两种荧光标记物对中枢神经系统内源性神经干细胞的标记效果比较

目的 观察DIL和DAPI两种不同的标记物对中枢神经系统内源性神经干细胞的标记效果.方法 清洁级健康成年SD大鼠36只,随机分为实验组(DIL组,DAPI组)和对照组(DMSO组,PBS组).使用立体定位仪,向实验组大鼠侧脑室注入0.2％ DIL或10μg/ml DAPI各10μl,对照组大鼠侧脑室相应注入DMSO或PBS各10μl.注射后2h和24h对动物进行神经功能损伤评分(NSS).采用激光共聚焦显微镜观察注射后1、3、7d脑室及脊髓颈、胸、腰段室管膜细胞的荧光标记情况,对目标区域荧光强度进行半定量分析,并对不同组别和时间点的脑室及脊髓标本测定结果进行比较.结果 注射DIL及DAPI后2h,大鼠NSS评分很低,与相应对照组相比差异无统计学意义(P＞0.05),24h后基本恢复正常.DIL注射后1d,侧脑室及各节段的脊髓室管膜细胞胞质均显示红色荧光,一直持续到注射后7d.DAPI注射后1d,侧脑室内标记的细胞核形态清晰,呈蓝色,脑室脉络丛大量细胞亦可见蓝色荧光标记,但脊髓各节段室管膜区的细胞均未见蓝色荧光,注射后3、7d的情况与1d类似.两种试剂标记后,目标区域内各时间点的荧光强度差异无统计学意义(P＞0.05).结论 DIL可对内源性神经干细胞的细胞质进行标记,适合作为侧脑室和脊髓室管膜内源性神经干细胞的标记物.DAPI可标记细胞核,适合用于侧脑室内源性神经干细胞的标记.脑室注射荧光染料对动物影响小,是一项相对安全的操作.

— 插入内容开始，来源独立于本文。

(* ===== verification/PropMain.v ===== *)
(** * The propagators of arithmetic on domains, and all propagators *)
From stdpp Require Import gmap.
From S2P Require Import Prelude Word32 FDBase FDIntervals FDBitVector FiniteDomain FDRepr FDQueries FDOperators FDSetOperators Propagators PropSpec PropRel PropEnum PropArith PropTimes PropDistinct.

(** * The propagators of arithmetic that enumerate domains are exact *)

Import FiniteDomain FDRepr FDQueries FDOperators FDSetOperators PropBase RelPropagators ArithPropagators PropSpec PropRules PropRel PropEnum PropBox PropTimes.

Module PropDomain.
Section domain.
Context `{FDEnv} (Hg : globals_ok fd_env) {K : Prop}.
Implicit Types (s : gmap Term FiniteDomain) (x y z t : Term) (m : bool).

(** A value that a parameter can have. *)
Definition possible s t (v : Z) : Prop := match t with Var _ => exists d, s !! t = Some d /\ fd_mem d v = true | SmallInt n => v = n end.

(** No product of values of the parameters leaves the range of [int]. *)
Definition small_products s x y : Prop := forall v w, possible s x v -> possible s y w -> v * w < 2 ^ 31.

Lemma possible_read s s' t d v : (forall i, s' !! Var i = s !! Var i) -> wf_store s' -> s' !! t = Some d -> fd_mem d v = true -> possible s t v.
Proof.
  intros HV Hs Hd Hv. destruct t as [i|n]; cbn; [exists d; by rewrite <- HV|]. rewrite (wd_int _ _ (Hs _ d Hd) n v eq_refl) in Hv. lia.
Qed.

Lemma int_mul_small v w : 0 <= v * w < 2 ^ 31 -> int_mul v w = v * w.
Proof. intros Hp. unfold int_mul, w32, s32. rewrite Z.mod_small by lia. destruct (Z.ltb_spec (v * w) (2 ^ 31)); lia. Qed.

Lemma int_mul_fits v w : 0 <= v <= fd_sup -> 0 <= w <= fd_sup -> 0 <= v * w <= fd_sup -> int_mul v w = v * w.
Proof. intros Hv Hw Hp. apply int_mul_small. unfold fd_sup in *. lia. Qed.

Lemma no_alias2 m x z : (m = true \/ OZ_hasEqualVars [x; z] = false) -> m && OZ_isEqualVars x z = false -> OZ_isEqualVars x z = false.
Proof. intros [->|Hm]; [done|]. cbn in Hm. by destruct (OZ_isEqualVars x z). Qed.

Lemma twiceD_exact s x y : kind_ok s (TwiceD x y) -> wf_store s -> Forall (present s) [x; y] -> exact K s (holds (TwiceD x y)) (propagate_TwiceD s x y).
Proof. cbn [kind_ok]. intros Hk Hs Hp. unfold propagate_TwiceD. enter s. by apply (enumerate_exact Hg _ (fun v => 2 * v)). Qed.

Lemma squareD_exact s x y : (K -> small_products s x x) -> kind_ok s (SquareD x y) -> wf_store s -> Forall (present s) [x; y] -> exact K s (holds (SquareD x y)) (propagate_SquareD s x y).
Proof.
  intros HK Hk Hs Hp. unfold propagate_SquareD. apply reads_live; [done|done|]. intros s' _ L V. apply (enumerate_exact Hg _ (fun v => v * v)); try done.
  - intros v Hv Hvv. by apply int_mul_fits.
  - intros k d v Hd Hv. apply int_mul_small. assert (possible s x v) as Hpv by (apply (possible_read s s' x d); try done; apply L). specialize (HK k v v Hpv Hpv).
    pose proof (mem_range d v (wd_wf _ _ (lv_wf _ _ L x d Hd)) Hv). nia.
Qed.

Comparison of the marker effects of two different fluorescent dyes in labeling endogenous neural stem cells in the central nervous system

Objective To observe the marker effects of two different fluorescent dyes,DIL and DAPI,in labeling endogenous neural stem cells(ENSCs) in rat central nervous system.Methods Thirty-six Sprague-Dawley rats were randomized into staining groups,comprising DIL group and DAPI group,and the corresponding control groups,including DMSO group for DIL group and PBS group for DAPI group.0.2% DIL 10μl or 10μg/ml DAPI 10μl was stereotactically injected into the lateral ventricle of rats of DIL group or DAPI group,while DMSO or PBS 10μl was introduced into that of DMSO group or PBS group.Neurological severity score(NSS) was determined 2 hours and 24 hours respectively after the operation.Rats were sacrificed at day 1,3,7 after the injection.Serial coronal sections of the brain and spinal cord were carried out on a cryostat,and then they were observed under a confocal microscope.The fluorescence intensity of the targeted area,which highlighted by labeled ependymal cells,in the brain and spinal cord of cervical vertebrae,thoracic vertebrae and lumbar vertebrae were semi-quantified.Fluorescence intensity of each section was measured in triplicate,and a mean value was obtained.Statistical analysis was performed on 3 data sets,randomly selected from sections of brain and spinal cord obtained at day 1,3,7.Results Two hours after DIL injection,the rats showed no evident neurological defect.NSS value was very low,and there was no significant difference compared with the DMSO group(P>0.05).Twenty-four hours later,normal neurological function recovered in all the rats.Red fluorescence could be seen in the cytoplasm of ependymal cells in the lateral ventricle and each spinal cord segment at day 1 after the DIL injection,and it did not disappear until the 7th day.Nuclei of DAPI-labeled lateral ventricle cells were blue,with clear nuclear morphology.Choroid plexus cells of the ventricle were also labeled.However,there was no blue fluorescence in the medulla oblongata or any segment of the spinal cord.The picture at day 3 and day 7 was similar to that of day 1.No significant difference was found between fluorescence intensity in DIL or DAPI stained cells(P>0.05) at any time point.Conclusions DIL may serve as a marker of the cytoplasm of ependymal cells in the brain ventricle and spinal central canal.DAPI,which is often used in the nuclear staining,can label the ENSCs in the brain ventricle.Intraventricular injection of fluorescent dye is a relatively safety procedure.